Work to be completed | Every line below between the one holding "Ok (mkTensor (dtype t) (device t) [r;" and the one holding "argsort_with Z.leb l.", inclusive, should be copied exactly, and no other line.

(Records supplied)

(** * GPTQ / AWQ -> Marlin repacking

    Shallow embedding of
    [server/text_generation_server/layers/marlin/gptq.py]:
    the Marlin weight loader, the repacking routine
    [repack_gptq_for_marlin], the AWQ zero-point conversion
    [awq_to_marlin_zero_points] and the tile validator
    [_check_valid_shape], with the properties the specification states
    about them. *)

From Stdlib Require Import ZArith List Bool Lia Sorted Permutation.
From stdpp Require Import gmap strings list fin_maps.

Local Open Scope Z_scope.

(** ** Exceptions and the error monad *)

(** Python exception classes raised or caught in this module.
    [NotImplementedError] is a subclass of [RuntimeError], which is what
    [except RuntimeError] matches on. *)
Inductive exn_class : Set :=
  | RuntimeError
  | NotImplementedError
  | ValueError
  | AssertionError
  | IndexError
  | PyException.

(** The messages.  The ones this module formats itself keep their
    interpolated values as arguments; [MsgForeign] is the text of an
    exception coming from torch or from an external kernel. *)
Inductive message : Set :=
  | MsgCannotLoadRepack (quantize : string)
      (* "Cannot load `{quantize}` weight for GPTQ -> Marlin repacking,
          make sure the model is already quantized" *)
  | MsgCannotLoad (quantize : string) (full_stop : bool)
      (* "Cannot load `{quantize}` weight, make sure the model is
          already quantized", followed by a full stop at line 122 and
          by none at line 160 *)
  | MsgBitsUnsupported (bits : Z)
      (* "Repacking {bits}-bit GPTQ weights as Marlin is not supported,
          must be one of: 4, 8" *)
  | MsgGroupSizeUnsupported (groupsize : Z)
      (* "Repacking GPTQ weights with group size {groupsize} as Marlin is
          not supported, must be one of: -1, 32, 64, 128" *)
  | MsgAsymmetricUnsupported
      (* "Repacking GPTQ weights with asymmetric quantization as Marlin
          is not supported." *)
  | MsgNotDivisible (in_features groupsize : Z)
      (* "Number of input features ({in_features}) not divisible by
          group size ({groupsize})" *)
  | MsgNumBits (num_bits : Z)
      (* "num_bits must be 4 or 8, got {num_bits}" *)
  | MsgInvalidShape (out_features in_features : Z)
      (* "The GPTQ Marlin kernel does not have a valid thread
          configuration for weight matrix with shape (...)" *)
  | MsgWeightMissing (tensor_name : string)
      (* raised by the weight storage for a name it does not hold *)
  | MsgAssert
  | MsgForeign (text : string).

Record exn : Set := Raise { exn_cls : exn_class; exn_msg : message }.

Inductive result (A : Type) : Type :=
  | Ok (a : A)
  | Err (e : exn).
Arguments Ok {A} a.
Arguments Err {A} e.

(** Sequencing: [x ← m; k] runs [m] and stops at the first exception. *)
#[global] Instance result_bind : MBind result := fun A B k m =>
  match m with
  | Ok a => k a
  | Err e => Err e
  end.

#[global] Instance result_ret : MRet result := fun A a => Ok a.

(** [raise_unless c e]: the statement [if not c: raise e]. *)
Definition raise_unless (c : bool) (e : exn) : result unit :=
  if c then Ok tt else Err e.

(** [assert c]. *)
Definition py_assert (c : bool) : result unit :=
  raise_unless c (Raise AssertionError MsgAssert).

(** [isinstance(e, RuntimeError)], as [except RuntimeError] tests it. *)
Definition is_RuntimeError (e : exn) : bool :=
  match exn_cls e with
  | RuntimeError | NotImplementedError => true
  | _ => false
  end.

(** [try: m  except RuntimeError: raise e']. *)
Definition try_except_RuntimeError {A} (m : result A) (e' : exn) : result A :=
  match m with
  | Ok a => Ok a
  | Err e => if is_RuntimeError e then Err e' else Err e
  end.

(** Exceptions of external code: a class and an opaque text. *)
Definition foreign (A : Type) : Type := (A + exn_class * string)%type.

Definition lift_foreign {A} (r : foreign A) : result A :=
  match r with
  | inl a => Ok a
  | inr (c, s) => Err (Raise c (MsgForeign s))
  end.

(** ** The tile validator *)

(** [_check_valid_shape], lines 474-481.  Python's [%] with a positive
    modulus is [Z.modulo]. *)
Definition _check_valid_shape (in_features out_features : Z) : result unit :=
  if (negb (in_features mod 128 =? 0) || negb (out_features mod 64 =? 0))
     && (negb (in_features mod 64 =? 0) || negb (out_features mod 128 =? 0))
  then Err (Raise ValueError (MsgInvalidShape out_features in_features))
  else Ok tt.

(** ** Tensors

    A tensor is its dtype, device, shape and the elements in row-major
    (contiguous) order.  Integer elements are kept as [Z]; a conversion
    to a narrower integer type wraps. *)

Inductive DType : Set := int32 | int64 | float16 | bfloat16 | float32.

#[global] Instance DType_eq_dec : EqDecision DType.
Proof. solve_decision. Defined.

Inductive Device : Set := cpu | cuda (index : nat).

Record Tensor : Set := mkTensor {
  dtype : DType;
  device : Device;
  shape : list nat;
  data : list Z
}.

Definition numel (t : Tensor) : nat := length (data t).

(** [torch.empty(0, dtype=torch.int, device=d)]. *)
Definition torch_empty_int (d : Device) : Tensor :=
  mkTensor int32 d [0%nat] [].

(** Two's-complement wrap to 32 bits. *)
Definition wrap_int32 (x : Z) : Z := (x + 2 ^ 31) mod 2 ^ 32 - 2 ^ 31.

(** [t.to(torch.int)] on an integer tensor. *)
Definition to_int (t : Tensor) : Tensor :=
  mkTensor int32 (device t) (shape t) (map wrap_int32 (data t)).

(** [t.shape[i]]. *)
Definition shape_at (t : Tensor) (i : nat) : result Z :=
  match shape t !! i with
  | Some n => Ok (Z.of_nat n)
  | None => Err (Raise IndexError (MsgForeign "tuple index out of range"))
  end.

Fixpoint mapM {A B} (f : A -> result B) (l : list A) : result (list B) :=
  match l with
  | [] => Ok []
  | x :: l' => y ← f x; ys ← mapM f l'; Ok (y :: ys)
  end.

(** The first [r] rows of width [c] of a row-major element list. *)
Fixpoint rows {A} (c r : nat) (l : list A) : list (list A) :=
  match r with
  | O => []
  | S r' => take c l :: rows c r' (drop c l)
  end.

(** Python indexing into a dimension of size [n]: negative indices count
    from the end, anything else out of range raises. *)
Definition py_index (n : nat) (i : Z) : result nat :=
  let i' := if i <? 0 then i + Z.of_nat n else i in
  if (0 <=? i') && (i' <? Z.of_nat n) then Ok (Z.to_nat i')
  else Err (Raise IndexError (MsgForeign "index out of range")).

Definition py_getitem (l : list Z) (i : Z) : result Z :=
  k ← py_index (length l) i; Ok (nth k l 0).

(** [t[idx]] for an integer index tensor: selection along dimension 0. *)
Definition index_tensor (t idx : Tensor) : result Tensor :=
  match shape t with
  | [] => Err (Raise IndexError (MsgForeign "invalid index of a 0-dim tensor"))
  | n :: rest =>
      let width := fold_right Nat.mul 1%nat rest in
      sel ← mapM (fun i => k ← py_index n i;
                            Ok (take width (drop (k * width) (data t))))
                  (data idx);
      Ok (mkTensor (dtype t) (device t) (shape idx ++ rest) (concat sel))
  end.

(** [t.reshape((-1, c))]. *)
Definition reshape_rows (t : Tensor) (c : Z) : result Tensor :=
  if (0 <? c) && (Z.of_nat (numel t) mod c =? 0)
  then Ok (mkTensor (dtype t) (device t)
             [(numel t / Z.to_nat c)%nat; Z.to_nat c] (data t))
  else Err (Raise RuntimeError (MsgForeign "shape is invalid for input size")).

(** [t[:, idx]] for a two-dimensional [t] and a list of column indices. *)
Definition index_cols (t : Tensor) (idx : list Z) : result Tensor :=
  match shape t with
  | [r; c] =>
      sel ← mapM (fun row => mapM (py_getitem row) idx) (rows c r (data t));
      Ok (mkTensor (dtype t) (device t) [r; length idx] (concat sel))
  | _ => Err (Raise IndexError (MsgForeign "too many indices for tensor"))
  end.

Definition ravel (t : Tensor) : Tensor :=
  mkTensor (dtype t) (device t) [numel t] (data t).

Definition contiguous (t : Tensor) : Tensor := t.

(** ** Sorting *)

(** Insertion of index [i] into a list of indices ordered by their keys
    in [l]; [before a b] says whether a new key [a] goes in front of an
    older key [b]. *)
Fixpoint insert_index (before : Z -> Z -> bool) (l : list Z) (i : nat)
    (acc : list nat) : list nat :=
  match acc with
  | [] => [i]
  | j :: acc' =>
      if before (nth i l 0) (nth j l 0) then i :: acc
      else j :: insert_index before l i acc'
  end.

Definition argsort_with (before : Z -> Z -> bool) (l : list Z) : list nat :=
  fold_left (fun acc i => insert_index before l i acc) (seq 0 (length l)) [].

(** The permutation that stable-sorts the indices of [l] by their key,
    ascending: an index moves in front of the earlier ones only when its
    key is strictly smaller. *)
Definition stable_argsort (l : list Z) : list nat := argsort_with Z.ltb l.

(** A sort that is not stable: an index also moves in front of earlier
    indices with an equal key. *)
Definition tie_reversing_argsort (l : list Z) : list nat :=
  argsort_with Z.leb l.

(End Records supplied)
(Records supplied)

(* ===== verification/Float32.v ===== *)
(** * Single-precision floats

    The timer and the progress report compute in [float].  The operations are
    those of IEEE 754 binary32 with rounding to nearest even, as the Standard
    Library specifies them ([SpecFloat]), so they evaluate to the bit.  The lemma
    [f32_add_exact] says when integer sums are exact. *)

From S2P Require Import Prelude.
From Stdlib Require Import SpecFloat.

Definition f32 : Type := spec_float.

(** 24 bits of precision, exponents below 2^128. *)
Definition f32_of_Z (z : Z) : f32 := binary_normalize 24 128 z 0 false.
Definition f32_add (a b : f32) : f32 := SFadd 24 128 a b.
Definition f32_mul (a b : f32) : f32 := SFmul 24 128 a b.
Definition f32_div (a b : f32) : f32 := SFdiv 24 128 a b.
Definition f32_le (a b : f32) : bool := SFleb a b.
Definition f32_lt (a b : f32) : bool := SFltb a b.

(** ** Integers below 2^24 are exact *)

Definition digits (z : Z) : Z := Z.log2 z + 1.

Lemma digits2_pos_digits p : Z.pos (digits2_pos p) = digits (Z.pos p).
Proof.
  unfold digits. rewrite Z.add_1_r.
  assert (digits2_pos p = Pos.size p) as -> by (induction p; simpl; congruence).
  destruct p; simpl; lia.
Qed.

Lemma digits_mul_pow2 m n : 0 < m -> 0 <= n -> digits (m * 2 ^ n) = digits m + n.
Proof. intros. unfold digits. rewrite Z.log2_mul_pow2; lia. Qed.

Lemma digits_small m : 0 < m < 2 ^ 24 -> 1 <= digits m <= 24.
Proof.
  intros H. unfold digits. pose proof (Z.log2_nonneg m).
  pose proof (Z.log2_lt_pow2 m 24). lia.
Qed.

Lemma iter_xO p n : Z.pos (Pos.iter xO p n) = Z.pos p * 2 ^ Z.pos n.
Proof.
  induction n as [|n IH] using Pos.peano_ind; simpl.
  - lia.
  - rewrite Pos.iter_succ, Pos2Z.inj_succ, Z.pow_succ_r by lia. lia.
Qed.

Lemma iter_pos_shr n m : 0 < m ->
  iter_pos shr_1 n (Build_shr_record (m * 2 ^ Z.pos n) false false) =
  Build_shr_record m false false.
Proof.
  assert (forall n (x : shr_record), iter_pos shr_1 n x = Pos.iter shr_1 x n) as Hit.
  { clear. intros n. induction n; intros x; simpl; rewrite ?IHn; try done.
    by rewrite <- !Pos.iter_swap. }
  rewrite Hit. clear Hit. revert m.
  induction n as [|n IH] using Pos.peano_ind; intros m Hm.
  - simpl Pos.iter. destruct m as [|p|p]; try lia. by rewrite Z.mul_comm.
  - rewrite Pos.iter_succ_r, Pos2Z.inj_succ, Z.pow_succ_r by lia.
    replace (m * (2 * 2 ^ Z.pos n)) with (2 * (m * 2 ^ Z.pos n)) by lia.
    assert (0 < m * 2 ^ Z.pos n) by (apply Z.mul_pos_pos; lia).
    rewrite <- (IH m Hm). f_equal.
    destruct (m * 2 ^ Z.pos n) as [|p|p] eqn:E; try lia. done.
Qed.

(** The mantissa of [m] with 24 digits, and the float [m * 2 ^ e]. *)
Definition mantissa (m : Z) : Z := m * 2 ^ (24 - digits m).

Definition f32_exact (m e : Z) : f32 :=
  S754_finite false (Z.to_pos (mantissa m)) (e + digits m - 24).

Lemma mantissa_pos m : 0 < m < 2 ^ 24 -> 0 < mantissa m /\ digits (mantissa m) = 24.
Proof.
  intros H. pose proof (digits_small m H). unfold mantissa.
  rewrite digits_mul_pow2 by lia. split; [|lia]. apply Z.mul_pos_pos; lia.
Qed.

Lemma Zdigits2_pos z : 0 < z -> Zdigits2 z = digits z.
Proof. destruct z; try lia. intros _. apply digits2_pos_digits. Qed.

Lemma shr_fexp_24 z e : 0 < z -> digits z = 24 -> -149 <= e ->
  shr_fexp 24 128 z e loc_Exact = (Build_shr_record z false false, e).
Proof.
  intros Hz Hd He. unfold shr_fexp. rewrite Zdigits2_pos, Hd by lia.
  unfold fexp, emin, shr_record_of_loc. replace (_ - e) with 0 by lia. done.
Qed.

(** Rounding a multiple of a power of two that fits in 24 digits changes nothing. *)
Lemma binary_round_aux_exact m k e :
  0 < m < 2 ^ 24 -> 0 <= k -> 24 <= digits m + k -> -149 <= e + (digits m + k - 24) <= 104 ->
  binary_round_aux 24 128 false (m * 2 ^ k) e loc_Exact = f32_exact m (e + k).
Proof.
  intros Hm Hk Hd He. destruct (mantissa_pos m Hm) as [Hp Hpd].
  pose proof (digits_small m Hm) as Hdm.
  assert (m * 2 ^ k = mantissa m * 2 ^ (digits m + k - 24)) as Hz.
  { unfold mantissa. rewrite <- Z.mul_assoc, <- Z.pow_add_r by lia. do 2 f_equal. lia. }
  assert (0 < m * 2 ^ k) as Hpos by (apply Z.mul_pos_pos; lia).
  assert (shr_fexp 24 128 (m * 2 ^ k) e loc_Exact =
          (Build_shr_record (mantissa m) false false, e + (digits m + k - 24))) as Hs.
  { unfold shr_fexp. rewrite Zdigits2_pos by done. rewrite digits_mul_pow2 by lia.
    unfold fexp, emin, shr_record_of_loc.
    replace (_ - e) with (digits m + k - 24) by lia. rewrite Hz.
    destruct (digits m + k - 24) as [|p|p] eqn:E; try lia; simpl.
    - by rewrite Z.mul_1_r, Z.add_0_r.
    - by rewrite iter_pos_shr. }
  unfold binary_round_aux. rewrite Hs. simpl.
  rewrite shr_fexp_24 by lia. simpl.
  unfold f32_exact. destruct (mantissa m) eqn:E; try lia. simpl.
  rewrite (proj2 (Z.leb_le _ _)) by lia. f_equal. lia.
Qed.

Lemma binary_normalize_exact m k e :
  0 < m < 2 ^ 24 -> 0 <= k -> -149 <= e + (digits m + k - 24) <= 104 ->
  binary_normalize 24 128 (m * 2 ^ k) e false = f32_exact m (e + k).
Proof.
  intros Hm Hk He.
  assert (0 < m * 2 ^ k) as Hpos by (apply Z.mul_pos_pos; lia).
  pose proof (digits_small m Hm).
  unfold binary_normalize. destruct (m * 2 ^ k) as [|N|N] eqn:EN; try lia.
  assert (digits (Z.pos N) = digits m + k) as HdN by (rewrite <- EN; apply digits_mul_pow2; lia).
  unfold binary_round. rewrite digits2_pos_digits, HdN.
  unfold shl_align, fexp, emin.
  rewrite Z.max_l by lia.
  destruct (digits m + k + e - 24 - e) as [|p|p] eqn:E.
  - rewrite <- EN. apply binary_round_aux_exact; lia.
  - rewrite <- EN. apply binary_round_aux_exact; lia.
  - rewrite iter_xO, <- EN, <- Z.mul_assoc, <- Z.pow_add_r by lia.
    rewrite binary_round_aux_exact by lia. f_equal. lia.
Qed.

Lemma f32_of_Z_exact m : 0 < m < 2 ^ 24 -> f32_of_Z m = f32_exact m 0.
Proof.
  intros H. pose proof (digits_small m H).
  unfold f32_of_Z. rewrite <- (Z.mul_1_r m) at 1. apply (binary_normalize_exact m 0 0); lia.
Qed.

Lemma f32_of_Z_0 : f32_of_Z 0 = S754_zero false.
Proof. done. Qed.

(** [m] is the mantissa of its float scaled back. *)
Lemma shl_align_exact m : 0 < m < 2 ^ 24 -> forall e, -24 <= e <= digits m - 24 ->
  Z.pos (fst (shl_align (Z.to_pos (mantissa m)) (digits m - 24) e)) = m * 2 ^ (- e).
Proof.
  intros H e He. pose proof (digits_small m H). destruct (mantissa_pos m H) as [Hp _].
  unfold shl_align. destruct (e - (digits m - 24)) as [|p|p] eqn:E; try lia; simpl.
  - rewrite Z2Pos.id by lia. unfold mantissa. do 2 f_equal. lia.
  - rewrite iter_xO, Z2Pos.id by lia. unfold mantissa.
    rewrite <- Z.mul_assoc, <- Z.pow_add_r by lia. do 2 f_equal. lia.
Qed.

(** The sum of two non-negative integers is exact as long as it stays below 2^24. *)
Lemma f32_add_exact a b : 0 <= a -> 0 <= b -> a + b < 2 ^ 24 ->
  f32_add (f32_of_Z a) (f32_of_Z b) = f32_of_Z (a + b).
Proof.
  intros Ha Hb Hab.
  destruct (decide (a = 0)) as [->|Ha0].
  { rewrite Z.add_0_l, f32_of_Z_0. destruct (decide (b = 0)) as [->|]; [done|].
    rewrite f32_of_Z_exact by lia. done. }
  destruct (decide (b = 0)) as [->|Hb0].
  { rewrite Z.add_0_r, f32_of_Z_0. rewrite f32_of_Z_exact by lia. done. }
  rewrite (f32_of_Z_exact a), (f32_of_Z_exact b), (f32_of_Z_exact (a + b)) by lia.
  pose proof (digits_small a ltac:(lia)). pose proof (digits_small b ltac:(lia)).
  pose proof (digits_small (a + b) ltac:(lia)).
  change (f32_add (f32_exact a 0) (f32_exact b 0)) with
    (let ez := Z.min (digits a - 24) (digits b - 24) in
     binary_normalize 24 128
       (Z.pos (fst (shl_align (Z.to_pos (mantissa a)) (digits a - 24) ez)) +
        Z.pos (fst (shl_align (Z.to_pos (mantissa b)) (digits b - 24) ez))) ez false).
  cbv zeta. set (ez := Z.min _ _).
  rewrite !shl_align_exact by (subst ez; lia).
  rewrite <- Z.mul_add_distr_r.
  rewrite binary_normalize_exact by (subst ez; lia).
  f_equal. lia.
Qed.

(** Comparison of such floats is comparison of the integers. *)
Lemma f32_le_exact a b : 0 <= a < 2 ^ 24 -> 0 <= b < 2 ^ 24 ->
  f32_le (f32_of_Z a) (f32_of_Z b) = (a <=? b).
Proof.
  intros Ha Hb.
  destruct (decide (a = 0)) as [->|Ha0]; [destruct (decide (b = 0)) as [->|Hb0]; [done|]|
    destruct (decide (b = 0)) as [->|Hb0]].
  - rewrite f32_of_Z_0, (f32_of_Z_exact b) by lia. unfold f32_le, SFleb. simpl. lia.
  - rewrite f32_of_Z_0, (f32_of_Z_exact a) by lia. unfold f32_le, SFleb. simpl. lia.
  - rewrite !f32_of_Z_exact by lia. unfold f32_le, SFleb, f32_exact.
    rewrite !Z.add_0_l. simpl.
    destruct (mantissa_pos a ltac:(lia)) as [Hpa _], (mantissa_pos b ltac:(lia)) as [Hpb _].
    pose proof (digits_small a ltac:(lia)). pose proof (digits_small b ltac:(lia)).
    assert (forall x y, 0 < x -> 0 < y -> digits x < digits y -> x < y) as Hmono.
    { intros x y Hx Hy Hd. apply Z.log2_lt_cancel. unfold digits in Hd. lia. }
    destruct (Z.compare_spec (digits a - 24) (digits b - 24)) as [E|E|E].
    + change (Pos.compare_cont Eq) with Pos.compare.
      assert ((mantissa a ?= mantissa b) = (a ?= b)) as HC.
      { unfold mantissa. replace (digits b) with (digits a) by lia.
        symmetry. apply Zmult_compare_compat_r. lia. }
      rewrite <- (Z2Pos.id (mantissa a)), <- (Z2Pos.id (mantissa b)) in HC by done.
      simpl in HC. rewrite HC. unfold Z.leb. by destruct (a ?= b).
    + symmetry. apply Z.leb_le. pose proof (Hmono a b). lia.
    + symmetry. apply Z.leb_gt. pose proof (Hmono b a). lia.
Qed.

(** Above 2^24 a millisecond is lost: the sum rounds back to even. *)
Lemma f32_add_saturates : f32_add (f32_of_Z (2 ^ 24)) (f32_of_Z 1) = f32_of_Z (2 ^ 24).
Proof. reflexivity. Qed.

(End Records supplied)

Solved exercise |
      Ok (mkTensor (dtype t) (device t) [r; length idx] (concat sel))
  | _ => Err (Raise IndexError (MsgForeign "too many indices for tensor"))
  end.

Definition ravel (t : Tensor) : Tensor :=
  mkTensor (dtype t) (device t) [numel t] (data t).

Definition contiguous (t : Tensor) : Tensor := t.

(** ** Sorting *)

(** Insertion of index [i] into a list of indices ordered by their keys
    in [l]; [before a b] says whether a new key [a] goes in front of an
    older key [b]. *)
Fixpoint insert_index (before : Z -> Z -> bool) (l : list Z) (i : nat)
    (acc : list nat) : list nat :=
  match acc with
  | [] => [i]
  | j :: acc' =>
      if before (nth i l 0) (nth j l 0) then i :: acc
      else j :: insert_index before l i acc'
  end.

Definition argsort_with (before : Z -> Z -> bool) (l : list Z) : list nat :=
  fold_left (fun acc i => insert_index before l i acc) (seq 0 (length l)) [].

(** The permutation that stable-sorts the indices of [l] by their key,
    ascending: an index moves in front of the earlier ones only when its
    key is strictly smaller. *)
Definition stable_argsort (l : list Z) : list nat := argsort_with Z.ltb l.

(** A sort that is not stable: an index also moves in front of earlier
    indices with an equal key. *)
Definition tie_reversing_argsort (l : list Z) : list nat :=
  argsort_with Z.leb l.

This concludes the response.